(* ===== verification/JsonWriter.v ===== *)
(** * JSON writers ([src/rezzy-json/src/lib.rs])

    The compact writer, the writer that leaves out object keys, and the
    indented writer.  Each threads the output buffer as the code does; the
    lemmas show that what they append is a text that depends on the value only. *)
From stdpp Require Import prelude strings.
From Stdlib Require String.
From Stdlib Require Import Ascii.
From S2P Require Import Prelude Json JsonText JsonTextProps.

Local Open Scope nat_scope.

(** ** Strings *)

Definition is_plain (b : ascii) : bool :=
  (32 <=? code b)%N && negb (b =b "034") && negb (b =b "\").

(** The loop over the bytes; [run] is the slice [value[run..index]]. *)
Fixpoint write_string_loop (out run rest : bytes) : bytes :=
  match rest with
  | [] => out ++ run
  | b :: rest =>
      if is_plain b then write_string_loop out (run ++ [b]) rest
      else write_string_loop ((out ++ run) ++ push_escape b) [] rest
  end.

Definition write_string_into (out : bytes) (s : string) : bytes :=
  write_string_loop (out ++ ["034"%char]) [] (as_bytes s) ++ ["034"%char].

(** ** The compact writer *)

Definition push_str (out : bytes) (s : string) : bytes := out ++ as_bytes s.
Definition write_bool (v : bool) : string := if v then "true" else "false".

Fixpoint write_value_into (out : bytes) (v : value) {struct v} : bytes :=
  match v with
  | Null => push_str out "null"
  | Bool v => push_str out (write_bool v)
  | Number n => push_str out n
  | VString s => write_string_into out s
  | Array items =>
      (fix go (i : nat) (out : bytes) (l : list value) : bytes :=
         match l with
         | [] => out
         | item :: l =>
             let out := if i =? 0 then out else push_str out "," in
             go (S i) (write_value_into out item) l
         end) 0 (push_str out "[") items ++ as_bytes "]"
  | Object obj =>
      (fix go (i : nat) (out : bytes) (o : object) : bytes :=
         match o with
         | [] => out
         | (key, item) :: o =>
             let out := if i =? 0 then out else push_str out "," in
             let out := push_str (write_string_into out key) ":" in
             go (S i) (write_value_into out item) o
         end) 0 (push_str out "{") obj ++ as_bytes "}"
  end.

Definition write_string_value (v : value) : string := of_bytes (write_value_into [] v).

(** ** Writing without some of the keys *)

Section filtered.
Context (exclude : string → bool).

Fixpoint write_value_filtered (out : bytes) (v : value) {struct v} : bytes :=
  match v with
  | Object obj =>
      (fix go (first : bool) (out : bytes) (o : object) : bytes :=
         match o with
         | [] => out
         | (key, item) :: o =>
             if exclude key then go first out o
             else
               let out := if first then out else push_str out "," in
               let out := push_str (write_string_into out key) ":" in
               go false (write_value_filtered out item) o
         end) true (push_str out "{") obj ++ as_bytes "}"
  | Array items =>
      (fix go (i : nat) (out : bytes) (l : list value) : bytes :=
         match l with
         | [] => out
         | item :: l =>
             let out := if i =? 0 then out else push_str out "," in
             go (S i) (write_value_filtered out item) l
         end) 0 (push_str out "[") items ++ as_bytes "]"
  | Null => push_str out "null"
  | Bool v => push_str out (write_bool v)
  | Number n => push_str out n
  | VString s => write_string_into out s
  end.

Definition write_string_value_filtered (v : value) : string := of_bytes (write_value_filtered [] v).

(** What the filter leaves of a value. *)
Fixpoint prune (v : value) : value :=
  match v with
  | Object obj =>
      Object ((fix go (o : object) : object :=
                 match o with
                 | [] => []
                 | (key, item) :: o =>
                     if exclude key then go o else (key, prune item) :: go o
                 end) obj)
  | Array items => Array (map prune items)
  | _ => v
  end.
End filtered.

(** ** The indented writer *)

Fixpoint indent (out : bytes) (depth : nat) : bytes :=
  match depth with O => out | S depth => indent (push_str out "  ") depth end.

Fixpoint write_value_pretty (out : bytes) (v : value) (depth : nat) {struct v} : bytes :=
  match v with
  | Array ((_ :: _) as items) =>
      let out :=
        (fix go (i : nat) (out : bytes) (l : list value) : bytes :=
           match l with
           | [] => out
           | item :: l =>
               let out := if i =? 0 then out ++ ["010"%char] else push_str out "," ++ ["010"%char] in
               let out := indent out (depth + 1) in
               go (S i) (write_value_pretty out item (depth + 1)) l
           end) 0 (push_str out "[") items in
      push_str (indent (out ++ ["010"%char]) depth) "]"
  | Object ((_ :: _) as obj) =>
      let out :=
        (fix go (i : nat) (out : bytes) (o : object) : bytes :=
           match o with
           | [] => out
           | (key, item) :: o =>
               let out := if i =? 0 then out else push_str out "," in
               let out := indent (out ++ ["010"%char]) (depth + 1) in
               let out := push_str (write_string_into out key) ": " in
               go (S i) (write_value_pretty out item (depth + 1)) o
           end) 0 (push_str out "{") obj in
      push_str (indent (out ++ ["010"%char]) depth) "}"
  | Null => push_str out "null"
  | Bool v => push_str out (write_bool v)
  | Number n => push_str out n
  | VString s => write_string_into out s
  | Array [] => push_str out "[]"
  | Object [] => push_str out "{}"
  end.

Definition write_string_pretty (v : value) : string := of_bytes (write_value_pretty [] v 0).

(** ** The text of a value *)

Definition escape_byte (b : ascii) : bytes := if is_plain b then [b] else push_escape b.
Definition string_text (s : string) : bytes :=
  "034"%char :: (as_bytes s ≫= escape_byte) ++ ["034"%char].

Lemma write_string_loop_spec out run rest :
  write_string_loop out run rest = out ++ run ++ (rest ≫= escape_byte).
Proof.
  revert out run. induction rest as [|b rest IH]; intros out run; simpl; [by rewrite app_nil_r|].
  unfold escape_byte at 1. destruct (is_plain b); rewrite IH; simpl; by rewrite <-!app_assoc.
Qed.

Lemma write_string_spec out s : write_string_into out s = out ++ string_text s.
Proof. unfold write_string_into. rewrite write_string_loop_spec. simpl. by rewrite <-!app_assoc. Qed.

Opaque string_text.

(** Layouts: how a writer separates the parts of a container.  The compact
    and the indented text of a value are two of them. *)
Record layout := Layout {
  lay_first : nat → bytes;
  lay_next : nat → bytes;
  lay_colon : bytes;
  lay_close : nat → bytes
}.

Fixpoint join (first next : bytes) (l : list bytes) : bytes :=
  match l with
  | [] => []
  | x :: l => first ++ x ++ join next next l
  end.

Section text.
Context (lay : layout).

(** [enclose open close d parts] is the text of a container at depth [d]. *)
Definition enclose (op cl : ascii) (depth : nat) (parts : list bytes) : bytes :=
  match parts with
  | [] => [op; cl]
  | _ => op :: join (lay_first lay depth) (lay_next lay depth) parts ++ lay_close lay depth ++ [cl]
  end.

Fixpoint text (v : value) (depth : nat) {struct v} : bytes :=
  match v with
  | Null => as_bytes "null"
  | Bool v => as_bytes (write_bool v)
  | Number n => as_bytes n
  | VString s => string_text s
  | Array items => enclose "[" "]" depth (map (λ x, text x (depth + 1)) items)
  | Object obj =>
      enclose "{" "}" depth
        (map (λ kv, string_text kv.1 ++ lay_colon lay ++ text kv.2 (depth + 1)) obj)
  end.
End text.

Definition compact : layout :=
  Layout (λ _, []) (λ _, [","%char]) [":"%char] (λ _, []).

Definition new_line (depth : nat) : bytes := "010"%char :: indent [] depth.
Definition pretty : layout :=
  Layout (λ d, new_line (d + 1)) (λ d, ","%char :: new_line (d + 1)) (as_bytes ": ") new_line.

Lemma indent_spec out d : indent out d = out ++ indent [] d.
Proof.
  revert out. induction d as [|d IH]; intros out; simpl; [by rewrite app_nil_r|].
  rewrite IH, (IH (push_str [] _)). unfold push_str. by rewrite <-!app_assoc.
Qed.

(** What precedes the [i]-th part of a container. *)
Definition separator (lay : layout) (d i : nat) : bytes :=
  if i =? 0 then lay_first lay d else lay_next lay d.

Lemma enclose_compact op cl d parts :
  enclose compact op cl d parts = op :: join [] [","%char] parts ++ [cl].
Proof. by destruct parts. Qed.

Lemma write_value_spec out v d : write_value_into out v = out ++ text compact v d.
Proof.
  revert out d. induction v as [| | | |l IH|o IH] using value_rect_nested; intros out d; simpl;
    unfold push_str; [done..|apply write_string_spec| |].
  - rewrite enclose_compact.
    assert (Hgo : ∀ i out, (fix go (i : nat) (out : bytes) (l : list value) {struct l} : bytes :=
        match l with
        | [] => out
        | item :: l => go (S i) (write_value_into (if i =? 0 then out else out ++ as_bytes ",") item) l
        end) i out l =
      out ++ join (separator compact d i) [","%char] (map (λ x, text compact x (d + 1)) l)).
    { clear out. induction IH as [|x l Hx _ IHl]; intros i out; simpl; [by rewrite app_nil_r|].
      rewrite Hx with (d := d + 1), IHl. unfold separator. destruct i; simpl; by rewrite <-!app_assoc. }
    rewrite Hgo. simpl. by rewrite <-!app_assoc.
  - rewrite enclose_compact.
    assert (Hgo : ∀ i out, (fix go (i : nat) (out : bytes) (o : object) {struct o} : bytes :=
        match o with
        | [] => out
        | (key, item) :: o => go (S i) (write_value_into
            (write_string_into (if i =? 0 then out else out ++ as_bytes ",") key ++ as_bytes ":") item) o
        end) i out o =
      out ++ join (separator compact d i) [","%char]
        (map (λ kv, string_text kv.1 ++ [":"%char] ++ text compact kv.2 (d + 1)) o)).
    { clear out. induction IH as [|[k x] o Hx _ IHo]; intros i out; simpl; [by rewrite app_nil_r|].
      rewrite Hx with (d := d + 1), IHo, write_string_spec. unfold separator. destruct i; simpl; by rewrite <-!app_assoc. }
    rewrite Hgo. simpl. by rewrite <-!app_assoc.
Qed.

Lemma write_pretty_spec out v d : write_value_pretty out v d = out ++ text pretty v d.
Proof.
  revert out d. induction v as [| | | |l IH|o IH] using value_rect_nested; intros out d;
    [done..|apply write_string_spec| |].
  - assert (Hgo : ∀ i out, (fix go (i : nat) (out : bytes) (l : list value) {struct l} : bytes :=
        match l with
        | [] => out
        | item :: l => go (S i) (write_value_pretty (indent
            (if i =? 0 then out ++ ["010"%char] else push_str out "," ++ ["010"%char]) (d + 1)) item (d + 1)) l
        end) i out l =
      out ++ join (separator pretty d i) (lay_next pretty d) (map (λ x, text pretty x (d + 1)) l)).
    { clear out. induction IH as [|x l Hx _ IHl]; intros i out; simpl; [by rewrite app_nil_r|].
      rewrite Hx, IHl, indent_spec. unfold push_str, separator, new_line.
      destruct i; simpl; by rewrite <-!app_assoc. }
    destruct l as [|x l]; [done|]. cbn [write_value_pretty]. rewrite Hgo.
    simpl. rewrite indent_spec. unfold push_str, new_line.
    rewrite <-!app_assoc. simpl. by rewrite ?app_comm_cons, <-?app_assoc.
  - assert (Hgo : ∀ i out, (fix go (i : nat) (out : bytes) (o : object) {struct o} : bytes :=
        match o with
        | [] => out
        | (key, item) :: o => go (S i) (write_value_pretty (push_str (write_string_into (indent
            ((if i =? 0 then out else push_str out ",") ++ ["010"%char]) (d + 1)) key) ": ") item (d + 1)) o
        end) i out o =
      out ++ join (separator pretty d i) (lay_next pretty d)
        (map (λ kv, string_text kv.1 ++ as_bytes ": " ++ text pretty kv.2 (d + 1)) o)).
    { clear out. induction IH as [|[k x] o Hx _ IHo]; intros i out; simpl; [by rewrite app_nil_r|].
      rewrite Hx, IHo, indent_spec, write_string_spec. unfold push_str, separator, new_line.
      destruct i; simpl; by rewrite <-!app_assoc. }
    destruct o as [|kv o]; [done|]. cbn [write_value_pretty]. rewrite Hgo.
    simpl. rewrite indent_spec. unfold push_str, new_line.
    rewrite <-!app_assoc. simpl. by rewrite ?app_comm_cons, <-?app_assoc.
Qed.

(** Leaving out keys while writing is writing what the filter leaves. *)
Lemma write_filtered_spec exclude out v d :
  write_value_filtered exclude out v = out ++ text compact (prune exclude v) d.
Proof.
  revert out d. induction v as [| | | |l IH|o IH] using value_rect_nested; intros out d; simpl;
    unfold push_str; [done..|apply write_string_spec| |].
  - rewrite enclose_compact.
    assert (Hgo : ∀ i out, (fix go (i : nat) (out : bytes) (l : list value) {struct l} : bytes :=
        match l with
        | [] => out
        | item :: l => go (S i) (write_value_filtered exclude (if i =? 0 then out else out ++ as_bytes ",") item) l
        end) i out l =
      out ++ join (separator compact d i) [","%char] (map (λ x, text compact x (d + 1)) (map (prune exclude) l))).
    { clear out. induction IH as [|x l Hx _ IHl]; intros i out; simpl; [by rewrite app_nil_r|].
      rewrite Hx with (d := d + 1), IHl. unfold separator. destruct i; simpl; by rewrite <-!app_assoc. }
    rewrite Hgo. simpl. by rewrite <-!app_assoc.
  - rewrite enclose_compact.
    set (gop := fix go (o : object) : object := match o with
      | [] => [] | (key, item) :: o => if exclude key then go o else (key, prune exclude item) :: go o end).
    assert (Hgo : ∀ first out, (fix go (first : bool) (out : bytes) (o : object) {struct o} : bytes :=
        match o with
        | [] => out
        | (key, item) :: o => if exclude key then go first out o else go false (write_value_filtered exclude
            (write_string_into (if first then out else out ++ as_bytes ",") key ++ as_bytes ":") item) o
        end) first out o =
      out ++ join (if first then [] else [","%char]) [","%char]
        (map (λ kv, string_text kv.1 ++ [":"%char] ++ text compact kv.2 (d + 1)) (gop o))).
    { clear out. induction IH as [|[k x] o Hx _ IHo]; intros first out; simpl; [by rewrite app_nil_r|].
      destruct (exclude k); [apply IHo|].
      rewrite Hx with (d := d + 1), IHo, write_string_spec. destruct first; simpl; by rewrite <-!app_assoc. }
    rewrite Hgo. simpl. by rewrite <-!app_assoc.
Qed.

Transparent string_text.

- - - - -

TASK TO COMPLETE :: The lines of the data, from the first through the one containing "From stdpp Require Import prelude strings.", are to be transcribed exactly.

TASK RESULT ::
(* ===== verification/JsonWriter.v ===== *)
(** * JSON writers ([src/rezzy-json/src/lib.rs])

    The compact writer, the writer that leaves out object keys, and the
    indented writer.  Each threads the output buffer as the code does; the
    lemmas show that what they append is a text that depends on the value only. *)
From stdpp Require Import prelude strings.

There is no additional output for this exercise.